-- MATERIAL SUPPLIED follows --

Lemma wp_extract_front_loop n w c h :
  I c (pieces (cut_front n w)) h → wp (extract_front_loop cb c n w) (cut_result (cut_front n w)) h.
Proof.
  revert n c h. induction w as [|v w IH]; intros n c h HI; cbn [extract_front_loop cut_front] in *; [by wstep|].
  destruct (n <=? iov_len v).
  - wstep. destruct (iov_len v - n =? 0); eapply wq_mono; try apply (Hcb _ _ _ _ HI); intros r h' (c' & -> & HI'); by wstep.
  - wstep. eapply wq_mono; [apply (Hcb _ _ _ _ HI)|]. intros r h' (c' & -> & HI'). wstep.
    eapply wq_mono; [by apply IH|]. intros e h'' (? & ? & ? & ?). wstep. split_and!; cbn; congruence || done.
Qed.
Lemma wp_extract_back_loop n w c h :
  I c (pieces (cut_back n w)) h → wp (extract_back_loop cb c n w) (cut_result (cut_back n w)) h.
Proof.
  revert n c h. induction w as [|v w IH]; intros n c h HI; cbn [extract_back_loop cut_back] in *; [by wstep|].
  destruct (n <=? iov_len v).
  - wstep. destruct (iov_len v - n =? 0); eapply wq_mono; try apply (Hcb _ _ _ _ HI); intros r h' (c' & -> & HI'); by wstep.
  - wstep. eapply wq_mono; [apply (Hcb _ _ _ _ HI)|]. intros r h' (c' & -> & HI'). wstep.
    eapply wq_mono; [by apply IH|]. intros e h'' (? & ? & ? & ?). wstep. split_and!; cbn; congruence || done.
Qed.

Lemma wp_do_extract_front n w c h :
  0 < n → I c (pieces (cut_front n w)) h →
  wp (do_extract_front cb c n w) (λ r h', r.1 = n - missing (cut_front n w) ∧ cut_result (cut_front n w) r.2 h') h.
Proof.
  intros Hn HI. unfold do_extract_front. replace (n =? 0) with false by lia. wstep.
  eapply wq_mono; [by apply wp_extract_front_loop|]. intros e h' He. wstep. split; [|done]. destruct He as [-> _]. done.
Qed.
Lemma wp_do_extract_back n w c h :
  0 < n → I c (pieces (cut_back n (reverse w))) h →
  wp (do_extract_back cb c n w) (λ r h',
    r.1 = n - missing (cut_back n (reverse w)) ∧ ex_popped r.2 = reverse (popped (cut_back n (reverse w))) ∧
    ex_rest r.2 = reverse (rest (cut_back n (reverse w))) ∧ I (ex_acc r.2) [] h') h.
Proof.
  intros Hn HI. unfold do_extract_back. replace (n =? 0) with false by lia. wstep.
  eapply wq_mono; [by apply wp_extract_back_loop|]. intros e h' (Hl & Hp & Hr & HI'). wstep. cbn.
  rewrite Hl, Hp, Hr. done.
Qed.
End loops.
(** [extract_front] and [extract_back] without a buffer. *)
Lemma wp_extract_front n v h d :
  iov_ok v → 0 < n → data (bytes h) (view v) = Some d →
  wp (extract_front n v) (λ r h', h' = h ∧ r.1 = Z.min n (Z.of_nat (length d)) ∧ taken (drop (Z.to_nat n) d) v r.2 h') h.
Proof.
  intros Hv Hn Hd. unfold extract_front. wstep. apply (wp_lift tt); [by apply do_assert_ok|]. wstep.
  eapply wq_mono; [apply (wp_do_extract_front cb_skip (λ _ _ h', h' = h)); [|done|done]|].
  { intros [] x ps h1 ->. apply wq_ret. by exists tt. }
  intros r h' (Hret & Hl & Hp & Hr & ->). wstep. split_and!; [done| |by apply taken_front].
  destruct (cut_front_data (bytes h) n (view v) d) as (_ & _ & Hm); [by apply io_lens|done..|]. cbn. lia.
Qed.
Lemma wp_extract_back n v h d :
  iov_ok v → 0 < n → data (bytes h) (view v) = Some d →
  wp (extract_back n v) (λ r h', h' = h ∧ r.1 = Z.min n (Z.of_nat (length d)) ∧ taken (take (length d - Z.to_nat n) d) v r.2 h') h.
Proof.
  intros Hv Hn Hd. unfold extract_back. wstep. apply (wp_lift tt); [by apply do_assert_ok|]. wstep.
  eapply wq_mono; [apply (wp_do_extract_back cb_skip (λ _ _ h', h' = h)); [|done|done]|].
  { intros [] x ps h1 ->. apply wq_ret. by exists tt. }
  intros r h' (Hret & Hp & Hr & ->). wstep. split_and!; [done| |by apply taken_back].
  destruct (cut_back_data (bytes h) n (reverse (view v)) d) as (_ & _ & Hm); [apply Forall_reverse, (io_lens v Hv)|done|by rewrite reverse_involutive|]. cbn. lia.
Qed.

-- MATERIAL SUPPLIED concluded --
-- MATERIAL SUPPLIED follows --

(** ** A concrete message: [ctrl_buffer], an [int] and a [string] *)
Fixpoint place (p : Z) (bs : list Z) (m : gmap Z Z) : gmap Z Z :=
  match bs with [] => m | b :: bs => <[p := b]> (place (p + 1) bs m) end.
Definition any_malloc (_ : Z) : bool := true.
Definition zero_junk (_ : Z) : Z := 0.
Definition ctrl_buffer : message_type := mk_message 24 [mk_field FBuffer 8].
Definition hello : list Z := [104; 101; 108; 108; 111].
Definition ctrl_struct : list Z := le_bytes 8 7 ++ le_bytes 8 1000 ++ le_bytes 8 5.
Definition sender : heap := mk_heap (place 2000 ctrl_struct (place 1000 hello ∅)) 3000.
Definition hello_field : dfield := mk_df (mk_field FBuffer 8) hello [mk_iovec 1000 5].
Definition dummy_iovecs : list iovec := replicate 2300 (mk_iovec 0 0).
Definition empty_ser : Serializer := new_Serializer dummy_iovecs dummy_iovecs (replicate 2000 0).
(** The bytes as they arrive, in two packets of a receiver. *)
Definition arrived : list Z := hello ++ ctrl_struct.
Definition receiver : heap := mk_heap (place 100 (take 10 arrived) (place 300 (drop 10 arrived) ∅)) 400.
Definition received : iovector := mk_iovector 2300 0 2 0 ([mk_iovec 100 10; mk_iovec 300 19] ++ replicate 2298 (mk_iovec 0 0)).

-- MATERIAL SUPPLIED concluded --

GOAL OF THE EXERCISE » Proceeding from the line containing "Definition hello : list" through the line containing "Definition receiver : heap", transcribe the lines above exactly, both end lines included.

YOUR SOLUTION »
Definition hello : list Z := [104; 101; 108; 108; 111].
Definition ctrl_struct : list Z := le_bytes 8 7 ++ le_bytes 8 1000 ++ le_bytes 8 5.
Definition sender : heap := mk_heap (place 2000 ctrl_struct (place 1000 hello ∅)) 3000.
Definition hello_field : dfield := mk_df (mk_field FBuffer 8) hello [mk_iovec 1000 5].
Definition dummy_iovecs : list iovec := replicate 2300 (mk_iovec 0 0).
Definition empty_ser : Serializer := new_Serializer dummy_iovecs dummy_iovecs (replicate 2000 0).
(** The bytes as they arrive, in two packets of a receiver. *)
Definition arrived : list Z := hello ++ ctrl_struct.
Definition receiver : heap := mk_heap (place 100 (take 10 arrived) (place 300 (drop 10 arrived) ∅)) 400.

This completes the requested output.